The thinking among executives goes that because AI can work super fast and around the clock, and it doesn’t have the same needs as a human employee does, then surely it must be the wiser economic decision to have agents take over workflows instead.

But while AI can feel like it’s free for those who are using it, Macdonald said, “somebody’s paying the bill.” The AI industry has promised that the bill and the sacrifices made to pay for it will be worth it, but that scenario hasn’t panned out as quickly as promised.

Concern around U.S. economy’s pivot to AI is growing

Another way the Uber executive says he’s seen AI’s lack of return is through the rise of commerce AI agents. As agentic AI gains ground, some experts started sounding the death knell for app providers like Uber and DoorDash, whose business models they say will be completely disrupted by agentic AI assistants that will shop on behalf of the average user.

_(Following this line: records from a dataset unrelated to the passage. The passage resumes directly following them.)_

(** C2, as the code has it.  On doubles [calculateBalances] returns when
    every entry of the map of net amounts is finite.  Whenever it
    returns, every balance is unsettled, has no [settledAt], and has an
    amount that is not negative: [0 <= amount] holds, so the amount is not
    NaN either.  The amount is the two-decimal rounding of the transfer
    that the loop computed with [Math.min] (the balances are, one for one
    and in order, those of the run without the rounding of line 71), and
    every transfer is strictly positive.  In exact arithmetic the same
    holds, and the function always returns. *)
Theorem debts_unsettled_nonnegative :
  (forall expenses : list (Expense.t PrimFloat.float),
      Forall (fun entry => Float64.is_finite entry.2 = true)
        (netAmounts expenses) ->
      exists debts,
        forall fuel,
          length (debtorsOf (netAmounts expenses))
          + length (creditorsOf (netAmounts expenses)) < fuel ->
          calculateBalances fuel expenses = Some debts)
  /\ (forall fuel (expenses : list (Expense.t PrimFloat.float)) debts,
      calculateBalances fuel expenses = Some debts ->
      Forall (fun balance =>
                PrimFloat.leb PrimFloat.zero (Balance.amount balance) = true
                /\ nlt (Balance.amount balance) nzero = false
                /\ Balance.isSettled balance = false
                /\ Balance.settledAt balance = None) debts
      /\ exists transfers,
          @calculateBalances _ (withoutRounding Float64.number) fuel expenses
          = Some transfers
          /\ debts = map (withAmount round2) transfers
          /\ Forall (fun transfer =>
                       nlt nzero (Balance.amount transfer) = true) transfers)
  /\ (forall (expenses : list (Expense.t Qc)),
      exists debts transfers,
        (forall fuel,
            length (debtorsOf (netAmounts expenses))
            + length (creditorsOf (netAmounts expenses)) < fuel ->
            calculateBalances fuel expenses = Some debts
            /\ @calculateBalances _ (withoutRounding Exact.number) fuel expenses
               = Some transfers)
        /\ debts = map (withAmount round2) transfers
        /\ Forall (fun transfer => (0 < Balance.amount transfer)%Qc) transfers
        /\ Forall (fun balance =>
                     (0 <= Balance.amount balance)%Qc
                     /\ Balance.isSettled balance = false
                     /\ Balance.settledAt balance = None) debts).
Proof.
  split; [exact calculateBalances_float_returns|].
  split.
  - intros fuel expenses debts Hrun.
    pose proof (calculateBalances_unsettled _ _ _ Hrun) as Hopen.
    pose proof Hrun as Hrounded.
    rewrite calculateBalances_withoutRounding in Hrounded.
    destruct (@calculateBalances _ (withoutRounding Float64.number) fuel expenses)
      as [transfers|] eqn:Hraw; [|done].
    injection Hrounded as Hdebts.
    pose proof (float_transfers_positive _ _ _ Hraw) as Hpos.
    split; [|by exists transfers].
    apply List.Forall_forall. intros b Hb.
    rewrite List.Forall_forall in Hopen.
    split; [|split; [|by apply Hopen]];
      rewrite <- Hdebts in Hb; apply in_map_iff in Hb as (t & <- & Ht);
      rewrite List.Forall_forall in Hpos.
    + apply toFixed2_not_negative. by apply Hpos.
    + apply sign_clear_lt, sign_clear_toFixed2, positive_sign_clear.
      by apply Hpos.
  - intros expenses.
    destruct (exact_transfers expenses) as (transfers & Hrun & Hpos).
    exists (map (withAmount round2) transfers), transfers. split_and!.
    + intros fuel Hfuel. destruct (Hrun fuel Hfuel) as [Hraw Hdebts]. done.
    + done.
    + done.
    + apply List.Forall_forall. intros b (t & <- & Ht)%in_map_iff.
      rewrite List.Forall_forall in Hpos. specialize (Hpos t Ht).
      destruct (round2_exact_bounds (Balance.amount t)) as (_ & _ & Hnn);
        [qc_lra|].
      split; [exact Hnn|].
      assert (length (debtorsOf (netAmounts expenses))
              + length (creditorsOf (netAmounts expenses))
              < S (length (debtorsOf (netAmounts expenses))
                   + length (creditorsOf (netAmounts expenses)))) as Hfuel by lia.
      destruct (Hrun _ Hfuel) as [_ Hdebts].
      pose proof (calculateBalances_unsettled _ _ _ Hdebts) as Hopen.
      rewrite List.Forall_forall in Hopen.
      apply (Hopen (withAmount round2 t)). by apply in_map.
Qed.

(** C2, on doubles, where A pays one hundredth for A, B and C: the two
    transfers are of a third of a hundredth, and the balances carry 0. *)
Lemma debts_unsettled_nonnegative_witness :
  Forall (fun balance =>
            PrimFloat.leb PrimFloat.zero (Balance.amount balance) = true
            /\ nlt (Balance.amount balance) nzero = false
            /\ Balance.isSettled balance = false
            /\ Balance.settledAt balance = None)
    [Balance.mk "B" "A" PrimFloat.zero false None;
     Balance.mk "C" "A" PrimFloat.zero false None].
Proof.
  apply (proj1 (proj2 debts_unsettled_nonnegative) 3
           (scenario_cent float_cents)).
  vm_compute. reflexivity.
Defined.

(** ** The totals of the ledger, on doubles *)


Lemma SF64add_zero_l (y : SpecFloat.spec_float) :
  FloatAxioms.SF64add (SpecFloat.S754_zero false) y
  = match y with SpecFloat.S754_zero _ => SpecFloat.S754_zero false | _ => y end.
Proof. by destruct y as [[]| | |]. Qed.








(** ** The trip summary, on doubles *)



(** ** Termination *)

(** X1.  When [calculateBalances] returns.  On doubles it returns whenever
    every entry of the map of net amounts is finite, within one iteration
    of the matching loop for every debtor and creditor and one more: the
    amounts that the loop writes back stay finite, and a finite amount
    less itself is zero, so every iteration takes a party off one of the
    two arrays.  The run that does not return (C3) has infinite entries.
    In exact arithmetic it always returns, within the same bound. *)
Theorem calculateBalances_terminates :
  (forall expenses : list (Expense.t PrimFloat.float),
      Forall (fun entry => Float64.is_finite entry.2 = true)
        (netAmounts expenses) ->
      exists debts,
        forall fuel,
          length (debtorsOf (netAmounts expenses))
          + length (creditorsOf (netAmounts expenses)) < fuel ->
          calculateBalances fuel expenses = Some debts)
  /\ (Forall (fun entry => Float64.is_finite entry.2 = false)
        (netAmounts scenario_overflow)
      /\ forall fuel, calculateBalances fuel scenario_overflow = None)
  /\ (forall expenses : list (Expense.t Qc),
      exists debts,
        forall fuel,
          length (debtorsOf (netAmounts expenses))
          + length (creditorsOf (netAmounts expenses)) < fuel ->
          calculateBalances fuel expenses = Some debts).
Proof.
  split_and!.
  - exact calculateBalances_float_returns.
  - vm_compute. repeat constructor.
  - intros fuel. rewrite calculateBalances_settle by done.
    destruct scenario_overflow_parties as (_ & -> & ->).
    destruct fuel as [|fuel]; [done|].
    change (cons (Balance.mk "B" "A" PrimFloat.infinity false None)
              <$> settleWith round2 fuel
                    [Payer.mk "B" PrimFloat.nan] [Payer.mk "A" PrimFloat.nan]
            = None).
    by rewrite nan_debtor_stuck.
  - exact calculateBalances_terminates_exact.
Qed.

(** X1, on the first scenario of the specification, on doubles. *)
Lemma calculateBalances_terminates_witness :
  exists debts,
    forall fuel,
      length (debtorsOf (netAmounts (scenario_trip float_cents)))
      + length (creditorsOf (netAmounts (scenario_trip float_cents))) < fuel ->
      calculateBalances fuel (scenario_trip float_cents) = Some debts.
Proof.
  apply (proj1 calculateBalances_terminates).
  vm_compute. repeat constructor.
Defined.
Lemma filter_keeps_what_adapter_takes_witness :
  exists keep (adapter : obj -> Py.result NLIInput),
    hf_filter sample_xnli_task = Some keep
    /\ (keep xnli_row = Ok true <-> exists input, adapter xnli_row = Ok input).
Proof.
  destruct (proj1 (filter_keeps_what_adapter_takes sample_value sample_formulation_name
                     same same same no_int) sample_xnli_task)
    as (keep & adapter & language & relations & formulation & Hkeep & _ & Hrow).
  - apply in_or_app. left. cbn. tauto.
  - exists keep, adapter. split; [exact Hkeep |].
    exact (proj1 (Hrow xnli_row (VStr "It rains.") (VStr "It is dry.") (VInt 2)
                    eq_refl eq_refl eq_refl)).
Defined.

Lemma textual_label_passes_filter_and_breaks_adapter_witness :
  exists keep (adapter : obj -> Py.result NLIInput),
    hf_filter (xnli_indic_task sample_value sample_formulation_name same same digit_int
                 HINDI MCFFormulation) = Some keep
    /\ keep indic_row = Ok true
    /\ adapter indic_row = Raise KeyError.
Proof.
  destruct (proj1 (textual_label_passes_filter_and_breaks_adapter sample_value
                     sample_formulation_name same same digit_int)
              (xnli_indic_task sample_value sample_formulation_name same same digit_int
                 HINDI MCFFormulation))
    as (keep & adapter & language & relations & formulation & Hkeep & _ & Hrow).
  - cbn. tauto.
  - exists keep, adapter. split; [exact Hkeep |].
    apply (Hrow indic_row (VStr "It rains.") (VStr "It is dry.") "2"%string 2%Z);
      try reflexivity.
    right. reflexivity.
Defined.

“We’re working with pretty much all of the large model companies as they roll out, try to roll out commerce, and there hasn’t really been anything that’s taken off yet,” Macdonald said. “It doesn’t mean it won’t happen, but a year ago at our board meeting, we were worried that by this point, a year later, we’d be totally disaggregated, because all commerce is going to be flowing through the large model codes in the form of chatbots, and that just hasn’t played out yet.”

Uber is only one, though rather major, addition to a growing trend that’s reportedly forming: even though the entire business world seems bullish on AI, its productivity returns are not following suit for everyone. If that trend continues, that has potentially disastrous consequences for the unprecedented AI infrastructure buildout this country is undertaking and the entire U.S. economy that AI spending has been propping up.